Available data:
+ + + +
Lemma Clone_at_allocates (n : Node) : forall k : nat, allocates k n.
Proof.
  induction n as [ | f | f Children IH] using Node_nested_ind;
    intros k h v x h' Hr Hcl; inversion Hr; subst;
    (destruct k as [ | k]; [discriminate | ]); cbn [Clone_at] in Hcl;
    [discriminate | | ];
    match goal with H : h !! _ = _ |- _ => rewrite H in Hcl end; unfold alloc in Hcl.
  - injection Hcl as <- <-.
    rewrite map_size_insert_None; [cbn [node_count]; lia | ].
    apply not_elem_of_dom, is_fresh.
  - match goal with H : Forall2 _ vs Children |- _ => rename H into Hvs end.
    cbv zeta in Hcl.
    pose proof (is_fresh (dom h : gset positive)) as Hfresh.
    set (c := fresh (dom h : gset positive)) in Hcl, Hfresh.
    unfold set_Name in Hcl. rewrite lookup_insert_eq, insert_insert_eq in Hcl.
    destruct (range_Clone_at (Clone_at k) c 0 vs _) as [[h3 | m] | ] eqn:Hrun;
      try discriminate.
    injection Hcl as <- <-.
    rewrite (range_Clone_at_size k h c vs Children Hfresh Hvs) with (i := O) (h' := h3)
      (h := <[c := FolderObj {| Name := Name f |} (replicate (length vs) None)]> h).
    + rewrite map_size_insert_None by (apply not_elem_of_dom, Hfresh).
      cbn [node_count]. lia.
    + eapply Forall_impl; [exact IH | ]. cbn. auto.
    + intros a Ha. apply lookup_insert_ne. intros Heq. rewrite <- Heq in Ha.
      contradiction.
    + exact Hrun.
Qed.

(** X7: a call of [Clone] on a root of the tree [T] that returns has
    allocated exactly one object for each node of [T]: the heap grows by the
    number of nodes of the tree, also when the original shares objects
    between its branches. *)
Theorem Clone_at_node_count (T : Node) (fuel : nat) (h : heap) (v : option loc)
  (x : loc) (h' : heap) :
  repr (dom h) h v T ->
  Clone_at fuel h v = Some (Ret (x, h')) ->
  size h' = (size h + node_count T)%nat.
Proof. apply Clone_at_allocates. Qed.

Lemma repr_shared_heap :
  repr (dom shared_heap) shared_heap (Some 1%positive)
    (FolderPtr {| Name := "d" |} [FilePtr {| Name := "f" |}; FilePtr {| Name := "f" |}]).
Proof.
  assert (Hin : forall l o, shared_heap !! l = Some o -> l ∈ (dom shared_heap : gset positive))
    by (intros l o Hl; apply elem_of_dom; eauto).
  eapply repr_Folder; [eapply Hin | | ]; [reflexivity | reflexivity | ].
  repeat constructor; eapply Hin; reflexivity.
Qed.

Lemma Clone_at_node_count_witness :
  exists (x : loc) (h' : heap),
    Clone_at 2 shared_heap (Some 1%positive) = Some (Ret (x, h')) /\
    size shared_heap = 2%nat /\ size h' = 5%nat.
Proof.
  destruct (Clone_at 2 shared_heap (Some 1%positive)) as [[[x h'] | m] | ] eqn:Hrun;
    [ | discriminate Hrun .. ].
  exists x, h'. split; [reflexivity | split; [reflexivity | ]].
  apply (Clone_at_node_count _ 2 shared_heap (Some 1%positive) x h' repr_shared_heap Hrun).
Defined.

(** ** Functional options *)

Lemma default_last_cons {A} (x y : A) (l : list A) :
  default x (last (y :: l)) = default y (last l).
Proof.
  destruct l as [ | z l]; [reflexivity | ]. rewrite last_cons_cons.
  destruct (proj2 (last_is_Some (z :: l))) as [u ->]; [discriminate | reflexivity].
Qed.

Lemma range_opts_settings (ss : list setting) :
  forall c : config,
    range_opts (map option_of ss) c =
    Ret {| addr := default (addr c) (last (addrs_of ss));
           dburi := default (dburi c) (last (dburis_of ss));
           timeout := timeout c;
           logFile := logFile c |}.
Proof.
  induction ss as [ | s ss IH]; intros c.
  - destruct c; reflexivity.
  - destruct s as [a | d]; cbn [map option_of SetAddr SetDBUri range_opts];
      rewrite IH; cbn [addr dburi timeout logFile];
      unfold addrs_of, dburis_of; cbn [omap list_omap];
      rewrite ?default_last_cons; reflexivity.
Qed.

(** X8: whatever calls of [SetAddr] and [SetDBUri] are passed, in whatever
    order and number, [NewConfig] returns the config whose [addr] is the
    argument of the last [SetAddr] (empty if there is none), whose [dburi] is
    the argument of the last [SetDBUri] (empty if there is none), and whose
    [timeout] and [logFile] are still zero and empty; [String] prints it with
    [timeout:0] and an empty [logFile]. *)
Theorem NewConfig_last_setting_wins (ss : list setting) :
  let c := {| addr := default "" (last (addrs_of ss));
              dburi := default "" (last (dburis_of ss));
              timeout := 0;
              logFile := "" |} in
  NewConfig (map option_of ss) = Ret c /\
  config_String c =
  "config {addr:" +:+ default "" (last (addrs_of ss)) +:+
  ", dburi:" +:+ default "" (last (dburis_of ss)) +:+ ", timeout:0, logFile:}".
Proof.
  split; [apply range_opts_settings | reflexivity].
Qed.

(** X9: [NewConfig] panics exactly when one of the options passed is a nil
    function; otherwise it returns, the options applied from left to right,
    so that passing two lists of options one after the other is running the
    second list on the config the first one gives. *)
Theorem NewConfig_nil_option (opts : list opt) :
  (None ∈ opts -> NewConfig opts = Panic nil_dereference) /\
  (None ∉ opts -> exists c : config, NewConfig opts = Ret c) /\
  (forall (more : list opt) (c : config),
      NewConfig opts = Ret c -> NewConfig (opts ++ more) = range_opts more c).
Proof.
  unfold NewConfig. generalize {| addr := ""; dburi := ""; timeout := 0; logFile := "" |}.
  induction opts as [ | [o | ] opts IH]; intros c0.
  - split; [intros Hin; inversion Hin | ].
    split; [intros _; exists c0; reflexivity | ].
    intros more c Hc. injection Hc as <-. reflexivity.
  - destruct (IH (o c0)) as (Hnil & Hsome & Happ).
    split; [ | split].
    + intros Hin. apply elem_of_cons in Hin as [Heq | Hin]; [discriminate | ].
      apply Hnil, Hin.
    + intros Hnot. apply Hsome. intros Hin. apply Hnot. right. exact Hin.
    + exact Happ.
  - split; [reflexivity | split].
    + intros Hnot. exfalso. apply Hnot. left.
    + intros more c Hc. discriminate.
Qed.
+ + + +
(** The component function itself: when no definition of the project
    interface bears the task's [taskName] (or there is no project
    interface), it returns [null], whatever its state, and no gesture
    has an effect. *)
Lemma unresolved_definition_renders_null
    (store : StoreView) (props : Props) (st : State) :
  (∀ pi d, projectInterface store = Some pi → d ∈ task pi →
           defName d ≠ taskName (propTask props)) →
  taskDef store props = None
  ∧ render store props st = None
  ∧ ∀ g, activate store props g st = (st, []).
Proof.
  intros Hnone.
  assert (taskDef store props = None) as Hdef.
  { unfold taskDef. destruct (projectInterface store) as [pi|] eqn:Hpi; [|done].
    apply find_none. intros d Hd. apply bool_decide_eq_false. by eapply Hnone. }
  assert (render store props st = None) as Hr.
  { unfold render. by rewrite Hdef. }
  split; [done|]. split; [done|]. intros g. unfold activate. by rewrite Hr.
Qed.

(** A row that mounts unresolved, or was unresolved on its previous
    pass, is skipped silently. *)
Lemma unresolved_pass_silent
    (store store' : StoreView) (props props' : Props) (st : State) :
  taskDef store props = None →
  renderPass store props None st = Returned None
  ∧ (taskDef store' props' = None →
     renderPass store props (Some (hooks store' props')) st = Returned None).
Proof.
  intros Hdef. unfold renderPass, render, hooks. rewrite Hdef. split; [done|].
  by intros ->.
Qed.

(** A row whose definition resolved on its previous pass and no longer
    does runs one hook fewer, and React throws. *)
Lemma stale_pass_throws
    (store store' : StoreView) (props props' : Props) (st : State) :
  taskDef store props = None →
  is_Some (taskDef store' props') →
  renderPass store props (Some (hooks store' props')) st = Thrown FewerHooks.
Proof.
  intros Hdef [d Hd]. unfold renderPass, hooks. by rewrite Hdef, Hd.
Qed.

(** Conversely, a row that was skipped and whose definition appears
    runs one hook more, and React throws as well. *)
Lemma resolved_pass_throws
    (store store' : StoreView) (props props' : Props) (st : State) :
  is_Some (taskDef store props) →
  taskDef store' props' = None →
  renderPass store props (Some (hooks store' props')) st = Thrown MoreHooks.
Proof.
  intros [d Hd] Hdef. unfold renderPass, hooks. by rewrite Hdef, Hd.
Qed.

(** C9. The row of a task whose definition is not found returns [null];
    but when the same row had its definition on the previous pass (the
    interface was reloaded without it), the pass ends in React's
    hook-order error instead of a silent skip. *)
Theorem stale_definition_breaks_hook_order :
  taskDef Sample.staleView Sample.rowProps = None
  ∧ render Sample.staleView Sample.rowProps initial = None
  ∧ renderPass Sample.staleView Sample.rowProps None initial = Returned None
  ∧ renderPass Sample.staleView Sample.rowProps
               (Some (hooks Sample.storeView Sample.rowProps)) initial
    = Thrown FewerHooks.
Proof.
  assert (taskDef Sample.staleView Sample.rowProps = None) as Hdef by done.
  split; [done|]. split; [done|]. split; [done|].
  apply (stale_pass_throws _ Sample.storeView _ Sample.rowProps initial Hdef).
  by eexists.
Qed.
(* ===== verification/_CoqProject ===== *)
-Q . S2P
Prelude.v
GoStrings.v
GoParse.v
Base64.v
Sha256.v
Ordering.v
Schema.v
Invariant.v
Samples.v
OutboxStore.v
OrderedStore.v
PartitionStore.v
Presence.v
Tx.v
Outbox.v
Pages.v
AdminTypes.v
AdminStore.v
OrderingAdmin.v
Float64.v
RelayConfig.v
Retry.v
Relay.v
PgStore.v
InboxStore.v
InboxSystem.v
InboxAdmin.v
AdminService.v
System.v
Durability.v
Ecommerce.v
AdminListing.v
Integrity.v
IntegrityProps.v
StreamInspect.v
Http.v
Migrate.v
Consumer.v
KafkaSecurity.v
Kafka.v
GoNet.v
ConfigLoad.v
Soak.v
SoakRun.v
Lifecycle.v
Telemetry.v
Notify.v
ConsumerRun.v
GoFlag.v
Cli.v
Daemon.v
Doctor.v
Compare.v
+ + + +
How many lines in the records contain the word "when"? Answer with the number alone.

Solution for this problem:
4